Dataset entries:
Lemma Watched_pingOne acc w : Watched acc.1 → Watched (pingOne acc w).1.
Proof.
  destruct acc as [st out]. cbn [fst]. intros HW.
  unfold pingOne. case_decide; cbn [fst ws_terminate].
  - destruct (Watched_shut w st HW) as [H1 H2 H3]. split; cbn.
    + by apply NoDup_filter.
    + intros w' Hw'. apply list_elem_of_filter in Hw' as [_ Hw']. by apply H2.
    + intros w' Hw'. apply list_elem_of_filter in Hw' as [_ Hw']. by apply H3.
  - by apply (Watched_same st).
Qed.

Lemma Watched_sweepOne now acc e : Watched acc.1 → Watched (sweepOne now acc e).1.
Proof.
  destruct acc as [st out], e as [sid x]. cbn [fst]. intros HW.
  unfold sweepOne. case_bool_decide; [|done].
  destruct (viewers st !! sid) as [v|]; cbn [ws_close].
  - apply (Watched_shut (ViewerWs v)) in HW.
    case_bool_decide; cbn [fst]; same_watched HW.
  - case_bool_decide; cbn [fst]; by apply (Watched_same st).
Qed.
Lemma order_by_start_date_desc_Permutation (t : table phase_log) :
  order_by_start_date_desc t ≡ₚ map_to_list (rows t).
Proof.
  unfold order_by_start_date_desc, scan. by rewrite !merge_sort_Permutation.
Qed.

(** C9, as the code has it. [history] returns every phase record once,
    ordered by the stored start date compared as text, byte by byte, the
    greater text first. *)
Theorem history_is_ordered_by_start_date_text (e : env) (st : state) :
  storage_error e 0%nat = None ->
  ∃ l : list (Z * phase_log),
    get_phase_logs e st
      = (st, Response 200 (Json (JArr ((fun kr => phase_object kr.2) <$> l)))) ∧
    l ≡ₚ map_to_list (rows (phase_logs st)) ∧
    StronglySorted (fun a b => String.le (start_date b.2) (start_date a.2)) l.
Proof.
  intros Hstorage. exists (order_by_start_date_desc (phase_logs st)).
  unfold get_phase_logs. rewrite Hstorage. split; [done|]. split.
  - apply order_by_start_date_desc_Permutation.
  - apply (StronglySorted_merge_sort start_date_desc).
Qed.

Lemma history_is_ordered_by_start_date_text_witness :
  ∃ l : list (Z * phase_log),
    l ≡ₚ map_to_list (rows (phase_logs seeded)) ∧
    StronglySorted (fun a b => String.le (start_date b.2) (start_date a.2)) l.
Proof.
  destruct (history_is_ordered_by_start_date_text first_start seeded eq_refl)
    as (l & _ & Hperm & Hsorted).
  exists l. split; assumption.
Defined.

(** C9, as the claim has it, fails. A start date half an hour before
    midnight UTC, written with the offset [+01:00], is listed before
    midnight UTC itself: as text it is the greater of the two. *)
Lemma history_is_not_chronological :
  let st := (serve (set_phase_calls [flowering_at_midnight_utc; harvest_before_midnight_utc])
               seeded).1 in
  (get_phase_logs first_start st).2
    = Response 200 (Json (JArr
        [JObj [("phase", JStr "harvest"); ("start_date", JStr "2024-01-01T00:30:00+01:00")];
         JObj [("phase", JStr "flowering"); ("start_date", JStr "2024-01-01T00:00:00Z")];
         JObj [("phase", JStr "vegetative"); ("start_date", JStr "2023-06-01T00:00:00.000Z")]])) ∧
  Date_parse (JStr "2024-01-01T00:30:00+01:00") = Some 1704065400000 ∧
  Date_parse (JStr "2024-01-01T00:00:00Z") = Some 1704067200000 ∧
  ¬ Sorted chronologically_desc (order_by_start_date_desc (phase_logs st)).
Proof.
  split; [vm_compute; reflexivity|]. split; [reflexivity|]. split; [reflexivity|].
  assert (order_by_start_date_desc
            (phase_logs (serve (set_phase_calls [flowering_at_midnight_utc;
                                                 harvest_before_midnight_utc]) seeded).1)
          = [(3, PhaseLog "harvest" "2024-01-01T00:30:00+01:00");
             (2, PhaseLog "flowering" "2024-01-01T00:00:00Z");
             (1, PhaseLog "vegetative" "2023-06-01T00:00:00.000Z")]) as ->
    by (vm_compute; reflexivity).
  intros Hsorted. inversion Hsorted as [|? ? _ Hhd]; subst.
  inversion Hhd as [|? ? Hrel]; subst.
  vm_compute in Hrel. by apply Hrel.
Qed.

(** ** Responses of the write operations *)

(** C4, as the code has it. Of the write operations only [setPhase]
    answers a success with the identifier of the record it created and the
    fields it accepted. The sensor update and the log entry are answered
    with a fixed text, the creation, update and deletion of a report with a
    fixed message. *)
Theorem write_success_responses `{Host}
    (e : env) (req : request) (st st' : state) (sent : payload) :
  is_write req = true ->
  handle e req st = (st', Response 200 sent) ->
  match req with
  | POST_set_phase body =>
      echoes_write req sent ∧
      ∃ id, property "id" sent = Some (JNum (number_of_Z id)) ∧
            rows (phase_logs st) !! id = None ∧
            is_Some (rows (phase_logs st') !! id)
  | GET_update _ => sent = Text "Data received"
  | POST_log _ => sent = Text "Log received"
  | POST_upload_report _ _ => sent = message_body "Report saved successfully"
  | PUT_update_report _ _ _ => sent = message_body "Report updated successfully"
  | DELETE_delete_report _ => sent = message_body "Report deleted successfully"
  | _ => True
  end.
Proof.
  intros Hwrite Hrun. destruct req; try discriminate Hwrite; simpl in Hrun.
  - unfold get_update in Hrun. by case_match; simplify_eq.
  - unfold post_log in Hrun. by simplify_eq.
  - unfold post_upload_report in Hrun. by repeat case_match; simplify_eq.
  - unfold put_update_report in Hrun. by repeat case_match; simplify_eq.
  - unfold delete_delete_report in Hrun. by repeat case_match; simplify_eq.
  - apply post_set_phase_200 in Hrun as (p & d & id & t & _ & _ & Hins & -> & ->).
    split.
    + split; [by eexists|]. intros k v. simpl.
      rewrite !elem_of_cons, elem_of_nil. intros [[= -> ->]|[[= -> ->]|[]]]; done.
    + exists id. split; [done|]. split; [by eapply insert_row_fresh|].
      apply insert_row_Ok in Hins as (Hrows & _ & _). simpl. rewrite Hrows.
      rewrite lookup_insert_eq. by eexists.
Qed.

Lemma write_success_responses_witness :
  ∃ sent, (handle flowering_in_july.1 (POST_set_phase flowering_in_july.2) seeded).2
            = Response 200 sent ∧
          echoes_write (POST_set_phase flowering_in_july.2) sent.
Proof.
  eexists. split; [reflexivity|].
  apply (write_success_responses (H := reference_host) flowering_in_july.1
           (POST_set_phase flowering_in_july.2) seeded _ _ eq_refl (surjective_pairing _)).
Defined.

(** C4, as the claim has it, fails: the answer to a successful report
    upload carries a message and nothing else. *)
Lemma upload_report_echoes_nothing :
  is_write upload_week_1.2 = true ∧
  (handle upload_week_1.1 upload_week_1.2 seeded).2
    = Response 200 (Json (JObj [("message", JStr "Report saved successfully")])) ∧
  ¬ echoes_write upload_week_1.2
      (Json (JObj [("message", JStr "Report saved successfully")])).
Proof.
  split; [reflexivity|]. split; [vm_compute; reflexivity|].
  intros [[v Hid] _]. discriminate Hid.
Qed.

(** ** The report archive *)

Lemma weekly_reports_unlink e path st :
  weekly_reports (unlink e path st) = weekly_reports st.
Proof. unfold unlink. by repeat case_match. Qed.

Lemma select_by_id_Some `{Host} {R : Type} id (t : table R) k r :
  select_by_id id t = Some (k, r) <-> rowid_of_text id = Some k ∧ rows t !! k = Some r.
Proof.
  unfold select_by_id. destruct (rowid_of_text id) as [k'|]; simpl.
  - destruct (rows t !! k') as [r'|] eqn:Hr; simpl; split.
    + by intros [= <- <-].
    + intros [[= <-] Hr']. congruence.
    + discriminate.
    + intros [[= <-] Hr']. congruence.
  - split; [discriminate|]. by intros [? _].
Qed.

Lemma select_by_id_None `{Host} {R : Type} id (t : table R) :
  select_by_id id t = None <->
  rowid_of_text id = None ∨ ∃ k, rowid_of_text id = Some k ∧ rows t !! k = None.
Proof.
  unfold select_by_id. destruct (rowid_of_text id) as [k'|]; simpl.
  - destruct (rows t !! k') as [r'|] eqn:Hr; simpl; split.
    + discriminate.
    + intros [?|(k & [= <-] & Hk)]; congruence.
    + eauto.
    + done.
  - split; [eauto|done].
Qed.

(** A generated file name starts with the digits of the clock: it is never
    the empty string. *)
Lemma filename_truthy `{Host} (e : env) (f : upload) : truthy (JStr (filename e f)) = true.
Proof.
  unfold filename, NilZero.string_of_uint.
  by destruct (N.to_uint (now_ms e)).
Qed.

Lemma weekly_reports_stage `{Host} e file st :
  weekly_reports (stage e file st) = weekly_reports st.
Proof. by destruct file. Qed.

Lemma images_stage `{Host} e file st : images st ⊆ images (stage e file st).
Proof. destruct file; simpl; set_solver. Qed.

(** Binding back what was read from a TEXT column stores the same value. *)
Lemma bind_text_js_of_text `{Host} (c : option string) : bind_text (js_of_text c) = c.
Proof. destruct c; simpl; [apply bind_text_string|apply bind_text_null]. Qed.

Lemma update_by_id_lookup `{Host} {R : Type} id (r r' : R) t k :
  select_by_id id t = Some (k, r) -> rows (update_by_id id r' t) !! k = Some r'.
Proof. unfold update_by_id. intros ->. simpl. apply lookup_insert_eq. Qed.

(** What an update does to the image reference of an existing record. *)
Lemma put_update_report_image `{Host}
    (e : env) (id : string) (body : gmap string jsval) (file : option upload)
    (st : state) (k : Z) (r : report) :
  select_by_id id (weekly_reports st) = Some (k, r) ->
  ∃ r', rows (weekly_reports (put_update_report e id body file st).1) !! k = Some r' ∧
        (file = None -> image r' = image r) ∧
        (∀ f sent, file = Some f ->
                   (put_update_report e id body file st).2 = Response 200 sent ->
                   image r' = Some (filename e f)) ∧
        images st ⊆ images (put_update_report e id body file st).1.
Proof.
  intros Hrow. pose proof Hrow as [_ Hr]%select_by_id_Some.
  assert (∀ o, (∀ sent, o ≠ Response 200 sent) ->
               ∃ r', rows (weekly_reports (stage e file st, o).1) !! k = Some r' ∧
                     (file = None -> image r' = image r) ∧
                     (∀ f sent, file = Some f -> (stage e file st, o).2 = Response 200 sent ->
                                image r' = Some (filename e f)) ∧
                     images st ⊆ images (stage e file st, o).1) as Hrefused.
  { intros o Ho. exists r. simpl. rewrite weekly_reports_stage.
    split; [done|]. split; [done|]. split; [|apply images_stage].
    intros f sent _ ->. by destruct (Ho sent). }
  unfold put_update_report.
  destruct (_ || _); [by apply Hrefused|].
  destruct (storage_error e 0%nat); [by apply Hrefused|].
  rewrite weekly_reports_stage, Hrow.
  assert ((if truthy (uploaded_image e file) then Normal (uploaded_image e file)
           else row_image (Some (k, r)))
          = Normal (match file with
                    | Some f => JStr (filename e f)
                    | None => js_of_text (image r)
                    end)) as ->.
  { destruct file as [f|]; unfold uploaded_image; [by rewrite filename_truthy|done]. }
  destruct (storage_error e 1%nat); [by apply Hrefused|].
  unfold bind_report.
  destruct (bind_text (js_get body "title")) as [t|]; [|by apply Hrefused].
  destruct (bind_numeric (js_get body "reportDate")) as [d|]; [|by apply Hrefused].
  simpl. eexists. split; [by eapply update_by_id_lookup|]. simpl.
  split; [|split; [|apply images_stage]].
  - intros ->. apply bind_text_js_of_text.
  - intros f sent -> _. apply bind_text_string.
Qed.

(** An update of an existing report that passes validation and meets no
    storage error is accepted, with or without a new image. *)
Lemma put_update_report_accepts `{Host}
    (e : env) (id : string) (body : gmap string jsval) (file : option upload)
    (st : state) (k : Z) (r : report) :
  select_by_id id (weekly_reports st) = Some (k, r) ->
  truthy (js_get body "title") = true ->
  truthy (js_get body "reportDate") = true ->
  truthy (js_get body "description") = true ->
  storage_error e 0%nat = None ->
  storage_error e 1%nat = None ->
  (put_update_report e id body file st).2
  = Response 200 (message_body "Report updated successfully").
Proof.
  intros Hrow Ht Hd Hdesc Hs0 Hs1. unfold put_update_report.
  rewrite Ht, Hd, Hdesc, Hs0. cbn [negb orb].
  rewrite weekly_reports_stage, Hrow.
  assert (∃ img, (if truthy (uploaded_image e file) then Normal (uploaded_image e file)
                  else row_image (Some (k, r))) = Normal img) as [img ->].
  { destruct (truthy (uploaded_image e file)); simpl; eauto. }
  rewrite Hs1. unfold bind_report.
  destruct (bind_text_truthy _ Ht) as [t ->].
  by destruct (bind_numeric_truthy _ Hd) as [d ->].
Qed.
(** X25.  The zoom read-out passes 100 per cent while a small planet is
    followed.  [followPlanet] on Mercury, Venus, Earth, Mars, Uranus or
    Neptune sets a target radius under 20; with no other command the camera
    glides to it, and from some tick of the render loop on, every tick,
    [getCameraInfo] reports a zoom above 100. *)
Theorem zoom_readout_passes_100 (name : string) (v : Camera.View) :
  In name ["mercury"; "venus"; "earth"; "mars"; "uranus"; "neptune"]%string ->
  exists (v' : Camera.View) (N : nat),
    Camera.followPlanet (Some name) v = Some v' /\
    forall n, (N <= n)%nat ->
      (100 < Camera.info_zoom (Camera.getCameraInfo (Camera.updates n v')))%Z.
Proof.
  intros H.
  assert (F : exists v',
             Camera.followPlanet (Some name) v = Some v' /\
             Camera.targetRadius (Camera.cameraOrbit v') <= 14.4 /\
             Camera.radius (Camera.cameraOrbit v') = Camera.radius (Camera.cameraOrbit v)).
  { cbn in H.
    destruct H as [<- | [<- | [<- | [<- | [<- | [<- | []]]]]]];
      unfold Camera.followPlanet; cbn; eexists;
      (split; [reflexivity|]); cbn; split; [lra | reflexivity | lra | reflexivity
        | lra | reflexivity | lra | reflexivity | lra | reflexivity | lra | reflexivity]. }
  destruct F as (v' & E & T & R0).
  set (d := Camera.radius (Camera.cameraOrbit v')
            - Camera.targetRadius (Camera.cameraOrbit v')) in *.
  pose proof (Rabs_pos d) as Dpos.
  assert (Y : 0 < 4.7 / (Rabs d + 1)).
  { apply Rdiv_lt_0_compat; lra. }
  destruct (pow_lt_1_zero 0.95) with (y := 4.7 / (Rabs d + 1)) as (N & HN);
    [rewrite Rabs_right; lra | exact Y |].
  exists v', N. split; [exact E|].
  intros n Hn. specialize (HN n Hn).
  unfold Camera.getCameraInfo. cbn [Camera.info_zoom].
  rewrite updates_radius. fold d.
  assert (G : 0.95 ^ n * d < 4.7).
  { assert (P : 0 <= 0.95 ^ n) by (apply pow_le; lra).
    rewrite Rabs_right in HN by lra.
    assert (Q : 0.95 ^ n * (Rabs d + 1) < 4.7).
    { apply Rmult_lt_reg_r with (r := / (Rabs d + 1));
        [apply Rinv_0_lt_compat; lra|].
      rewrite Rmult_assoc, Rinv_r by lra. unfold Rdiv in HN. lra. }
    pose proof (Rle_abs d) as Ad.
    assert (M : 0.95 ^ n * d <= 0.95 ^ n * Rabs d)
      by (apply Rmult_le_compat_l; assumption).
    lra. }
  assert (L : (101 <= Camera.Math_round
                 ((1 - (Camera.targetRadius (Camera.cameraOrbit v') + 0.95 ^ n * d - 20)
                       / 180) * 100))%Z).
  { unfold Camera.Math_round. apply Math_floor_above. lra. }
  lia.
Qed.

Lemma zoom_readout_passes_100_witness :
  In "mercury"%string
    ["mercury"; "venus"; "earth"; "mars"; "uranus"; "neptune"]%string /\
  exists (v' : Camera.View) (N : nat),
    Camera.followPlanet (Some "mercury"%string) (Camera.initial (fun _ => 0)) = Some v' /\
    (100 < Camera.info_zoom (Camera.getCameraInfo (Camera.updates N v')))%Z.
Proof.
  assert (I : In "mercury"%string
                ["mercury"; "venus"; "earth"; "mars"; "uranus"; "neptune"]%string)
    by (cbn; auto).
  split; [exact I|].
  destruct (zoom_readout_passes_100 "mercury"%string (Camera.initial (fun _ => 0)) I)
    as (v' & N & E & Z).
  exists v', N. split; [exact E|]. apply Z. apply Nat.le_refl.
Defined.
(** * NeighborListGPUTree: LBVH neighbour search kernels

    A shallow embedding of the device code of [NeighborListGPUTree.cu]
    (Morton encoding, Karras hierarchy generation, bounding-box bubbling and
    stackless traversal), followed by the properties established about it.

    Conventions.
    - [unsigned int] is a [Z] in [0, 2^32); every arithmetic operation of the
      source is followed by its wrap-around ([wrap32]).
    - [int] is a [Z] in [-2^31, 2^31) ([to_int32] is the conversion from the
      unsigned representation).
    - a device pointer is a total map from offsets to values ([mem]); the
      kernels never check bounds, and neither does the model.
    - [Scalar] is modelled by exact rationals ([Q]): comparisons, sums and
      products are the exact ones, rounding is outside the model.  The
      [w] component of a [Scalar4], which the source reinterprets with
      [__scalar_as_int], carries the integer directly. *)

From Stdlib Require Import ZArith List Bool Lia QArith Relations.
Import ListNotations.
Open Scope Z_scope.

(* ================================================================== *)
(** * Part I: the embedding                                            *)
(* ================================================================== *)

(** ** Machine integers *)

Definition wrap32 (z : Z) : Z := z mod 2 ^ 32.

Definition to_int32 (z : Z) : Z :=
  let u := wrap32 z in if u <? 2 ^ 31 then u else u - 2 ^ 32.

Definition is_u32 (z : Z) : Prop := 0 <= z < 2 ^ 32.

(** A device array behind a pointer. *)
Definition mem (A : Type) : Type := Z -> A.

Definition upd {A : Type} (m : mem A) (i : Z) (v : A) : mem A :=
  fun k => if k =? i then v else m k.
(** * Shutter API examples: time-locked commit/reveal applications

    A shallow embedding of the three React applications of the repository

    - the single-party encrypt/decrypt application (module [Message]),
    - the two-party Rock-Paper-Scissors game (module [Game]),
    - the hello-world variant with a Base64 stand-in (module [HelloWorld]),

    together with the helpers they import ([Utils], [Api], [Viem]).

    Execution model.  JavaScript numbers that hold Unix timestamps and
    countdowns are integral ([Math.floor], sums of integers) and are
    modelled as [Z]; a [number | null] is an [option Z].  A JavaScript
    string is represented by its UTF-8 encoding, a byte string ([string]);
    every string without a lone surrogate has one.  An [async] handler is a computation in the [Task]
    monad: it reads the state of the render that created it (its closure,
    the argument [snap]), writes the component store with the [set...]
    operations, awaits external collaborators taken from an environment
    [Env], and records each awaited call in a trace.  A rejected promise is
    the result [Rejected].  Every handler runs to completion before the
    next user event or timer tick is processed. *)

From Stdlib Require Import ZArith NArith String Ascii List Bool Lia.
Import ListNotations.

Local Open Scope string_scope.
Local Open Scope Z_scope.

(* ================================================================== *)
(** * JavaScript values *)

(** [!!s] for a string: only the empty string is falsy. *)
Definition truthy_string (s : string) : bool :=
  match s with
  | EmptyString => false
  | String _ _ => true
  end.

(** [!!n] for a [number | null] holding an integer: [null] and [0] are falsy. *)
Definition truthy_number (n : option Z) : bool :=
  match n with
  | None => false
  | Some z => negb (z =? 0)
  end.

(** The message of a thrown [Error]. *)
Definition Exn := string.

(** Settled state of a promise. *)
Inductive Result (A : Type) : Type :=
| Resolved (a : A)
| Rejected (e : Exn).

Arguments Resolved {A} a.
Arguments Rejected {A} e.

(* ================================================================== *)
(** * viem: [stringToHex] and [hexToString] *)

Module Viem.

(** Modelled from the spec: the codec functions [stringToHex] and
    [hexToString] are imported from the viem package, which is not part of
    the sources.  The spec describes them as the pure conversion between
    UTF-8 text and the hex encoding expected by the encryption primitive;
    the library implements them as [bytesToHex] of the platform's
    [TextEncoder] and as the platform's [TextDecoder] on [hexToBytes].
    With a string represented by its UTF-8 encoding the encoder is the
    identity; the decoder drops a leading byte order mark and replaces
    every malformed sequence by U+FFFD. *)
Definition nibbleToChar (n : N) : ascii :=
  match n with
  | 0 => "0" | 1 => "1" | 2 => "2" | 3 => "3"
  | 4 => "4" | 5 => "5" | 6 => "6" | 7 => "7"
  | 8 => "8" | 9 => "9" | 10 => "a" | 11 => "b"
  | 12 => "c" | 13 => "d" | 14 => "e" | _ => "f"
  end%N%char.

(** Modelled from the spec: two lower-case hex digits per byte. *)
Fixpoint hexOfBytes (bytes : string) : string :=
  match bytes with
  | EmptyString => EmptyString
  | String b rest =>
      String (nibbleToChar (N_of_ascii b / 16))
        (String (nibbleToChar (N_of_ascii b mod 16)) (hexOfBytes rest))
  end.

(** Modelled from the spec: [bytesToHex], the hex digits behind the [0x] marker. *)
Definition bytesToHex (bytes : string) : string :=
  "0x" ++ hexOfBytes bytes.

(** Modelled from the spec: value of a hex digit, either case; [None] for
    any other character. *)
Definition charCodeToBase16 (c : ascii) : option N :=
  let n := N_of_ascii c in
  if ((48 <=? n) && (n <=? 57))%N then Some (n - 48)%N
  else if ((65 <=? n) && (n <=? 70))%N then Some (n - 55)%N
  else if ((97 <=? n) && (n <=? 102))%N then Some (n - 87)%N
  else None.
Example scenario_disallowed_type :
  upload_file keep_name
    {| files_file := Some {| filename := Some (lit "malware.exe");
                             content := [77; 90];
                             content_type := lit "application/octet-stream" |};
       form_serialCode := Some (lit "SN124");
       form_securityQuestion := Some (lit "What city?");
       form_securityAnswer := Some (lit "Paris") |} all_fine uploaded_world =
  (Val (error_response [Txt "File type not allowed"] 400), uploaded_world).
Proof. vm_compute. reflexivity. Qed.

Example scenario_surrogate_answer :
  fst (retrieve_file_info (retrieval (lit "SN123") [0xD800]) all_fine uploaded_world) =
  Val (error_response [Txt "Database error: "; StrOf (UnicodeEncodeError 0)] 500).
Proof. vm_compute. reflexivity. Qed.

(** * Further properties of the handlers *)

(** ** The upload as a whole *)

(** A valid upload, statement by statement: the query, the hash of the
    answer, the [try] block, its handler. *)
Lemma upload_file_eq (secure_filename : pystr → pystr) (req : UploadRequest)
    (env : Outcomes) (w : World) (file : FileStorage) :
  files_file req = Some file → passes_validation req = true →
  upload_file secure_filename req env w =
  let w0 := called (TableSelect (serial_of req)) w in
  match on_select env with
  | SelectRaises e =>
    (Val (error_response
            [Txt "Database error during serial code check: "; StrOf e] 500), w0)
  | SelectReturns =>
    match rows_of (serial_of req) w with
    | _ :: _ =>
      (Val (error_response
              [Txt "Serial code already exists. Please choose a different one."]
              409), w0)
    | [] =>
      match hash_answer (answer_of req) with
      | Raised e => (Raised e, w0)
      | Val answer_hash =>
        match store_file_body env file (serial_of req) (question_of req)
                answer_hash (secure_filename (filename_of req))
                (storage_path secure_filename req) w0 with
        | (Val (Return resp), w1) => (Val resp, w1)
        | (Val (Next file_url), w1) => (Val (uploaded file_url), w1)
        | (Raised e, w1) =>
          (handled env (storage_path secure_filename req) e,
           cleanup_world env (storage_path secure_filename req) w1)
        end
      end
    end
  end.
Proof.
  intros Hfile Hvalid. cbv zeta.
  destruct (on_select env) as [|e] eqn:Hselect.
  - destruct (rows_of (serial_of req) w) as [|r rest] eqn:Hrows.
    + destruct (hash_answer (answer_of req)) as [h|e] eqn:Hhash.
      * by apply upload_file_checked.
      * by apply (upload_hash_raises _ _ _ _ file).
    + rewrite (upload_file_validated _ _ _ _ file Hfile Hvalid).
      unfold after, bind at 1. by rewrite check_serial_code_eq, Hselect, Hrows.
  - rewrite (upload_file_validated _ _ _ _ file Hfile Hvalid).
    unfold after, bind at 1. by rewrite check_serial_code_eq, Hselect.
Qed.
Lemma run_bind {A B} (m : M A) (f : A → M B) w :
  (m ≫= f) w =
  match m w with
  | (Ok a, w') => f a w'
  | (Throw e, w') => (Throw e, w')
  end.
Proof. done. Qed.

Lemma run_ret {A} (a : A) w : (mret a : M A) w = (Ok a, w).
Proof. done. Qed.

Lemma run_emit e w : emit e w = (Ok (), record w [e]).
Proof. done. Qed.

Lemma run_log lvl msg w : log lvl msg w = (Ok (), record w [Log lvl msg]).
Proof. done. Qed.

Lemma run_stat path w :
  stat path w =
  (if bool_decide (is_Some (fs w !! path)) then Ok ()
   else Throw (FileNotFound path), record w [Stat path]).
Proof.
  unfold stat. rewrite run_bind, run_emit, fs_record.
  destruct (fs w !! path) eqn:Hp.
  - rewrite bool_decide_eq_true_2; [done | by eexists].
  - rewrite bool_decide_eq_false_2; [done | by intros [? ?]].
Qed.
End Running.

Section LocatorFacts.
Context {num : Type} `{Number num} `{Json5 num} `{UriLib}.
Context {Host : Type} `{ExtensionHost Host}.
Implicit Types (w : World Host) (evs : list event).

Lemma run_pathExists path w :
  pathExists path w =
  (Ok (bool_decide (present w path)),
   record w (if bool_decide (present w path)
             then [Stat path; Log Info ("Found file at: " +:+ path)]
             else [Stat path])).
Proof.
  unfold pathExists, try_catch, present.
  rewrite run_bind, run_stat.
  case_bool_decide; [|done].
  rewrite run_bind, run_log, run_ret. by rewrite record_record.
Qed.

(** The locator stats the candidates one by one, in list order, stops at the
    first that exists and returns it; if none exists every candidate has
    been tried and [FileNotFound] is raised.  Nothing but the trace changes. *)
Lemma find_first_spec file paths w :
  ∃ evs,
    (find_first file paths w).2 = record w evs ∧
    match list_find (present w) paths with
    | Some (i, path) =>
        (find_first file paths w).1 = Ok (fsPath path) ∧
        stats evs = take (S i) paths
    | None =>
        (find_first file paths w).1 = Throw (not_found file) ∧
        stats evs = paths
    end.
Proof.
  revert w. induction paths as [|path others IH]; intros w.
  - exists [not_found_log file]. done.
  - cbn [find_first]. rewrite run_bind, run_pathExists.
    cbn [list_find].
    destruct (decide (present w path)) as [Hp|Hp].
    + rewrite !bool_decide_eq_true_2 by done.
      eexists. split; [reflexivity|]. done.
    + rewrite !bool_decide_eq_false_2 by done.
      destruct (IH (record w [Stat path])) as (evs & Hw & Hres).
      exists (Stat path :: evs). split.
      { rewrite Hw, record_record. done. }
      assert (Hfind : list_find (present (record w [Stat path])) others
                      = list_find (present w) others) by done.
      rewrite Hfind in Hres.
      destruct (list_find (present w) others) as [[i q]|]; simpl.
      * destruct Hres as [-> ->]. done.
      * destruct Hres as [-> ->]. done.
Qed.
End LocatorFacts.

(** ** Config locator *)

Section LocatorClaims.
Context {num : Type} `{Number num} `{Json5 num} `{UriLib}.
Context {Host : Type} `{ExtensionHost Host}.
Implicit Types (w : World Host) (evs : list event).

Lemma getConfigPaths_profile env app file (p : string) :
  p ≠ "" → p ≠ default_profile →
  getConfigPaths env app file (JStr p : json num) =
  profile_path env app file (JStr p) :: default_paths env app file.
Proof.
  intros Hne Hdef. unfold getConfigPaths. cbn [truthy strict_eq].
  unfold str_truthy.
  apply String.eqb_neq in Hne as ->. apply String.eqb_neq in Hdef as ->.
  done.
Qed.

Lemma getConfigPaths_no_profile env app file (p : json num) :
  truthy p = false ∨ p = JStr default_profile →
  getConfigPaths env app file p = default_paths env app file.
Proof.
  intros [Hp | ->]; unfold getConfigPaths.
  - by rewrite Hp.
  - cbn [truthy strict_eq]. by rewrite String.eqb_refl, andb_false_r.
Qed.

» What you will do: What is asked for is an exact copy of the lines above from the one containing "Definition nibbleToChar (n" through the one containing "form_securityQuestion := Some", and only those.

» Exercise solution:
Definition nibbleToChar (n : N) : ascii :=
  match n with
  | 0 => "0" | 1 => "1" | 2 => "2" | 3 => "3"
  | 4 => "4" | 5 => "5" | 6 => "6" | 7 => "7"
  | 8 => "8" | 9 => "9" | 10 => "a" | 11 => "b"
  | 12 => "c" | 13 => "d" | 14 => "e" | _ => "f"
  end%N%char.

(** Modelled from the spec: two lower-case hex digits per byte. *)
Fixpoint hexOfBytes (bytes : string) : string :=
  match bytes with
  | EmptyString => EmptyString
  | String b rest =>
      String (nibbleToChar (N_of_ascii b / 16))
        (String (nibbleToChar (N_of_ascii b mod 16)) (hexOfBytes rest))
  end.

(** Modelled from the spec: [bytesToHex], the hex digits behind the [0x] marker. *)
Definition bytesToHex (bytes : string) : string :=
  "0x" ++ hexOfBytes bytes.

(** Modelled from the spec: value of a hex digit, either case; [None] for
    any other character. *)
Definition charCodeToBase16 (c : ascii) : option N :=
  let n := N_of_ascii c in
  if ((48 <=? n) && (n <=? 57))%N then Some (n - 48)%N
  else if ((65 <=? n) && (n <=? 70))%N then Some (n - 55)%N
  else if ((97 <=? n) && (n <=? 102))%N then Some (n - 87)%N
  else None.
Example scenario_disallowed_type :
  upload_file keep_name
    {| files_file := Some {| filename := Some (lit "malware.exe");
                             content := [77; 90];
                             content_type := lit "application/octet-stream" |};
       form_serialCode := Some (lit "SN124");
       form_securityQuestion := Some (lit "What city?");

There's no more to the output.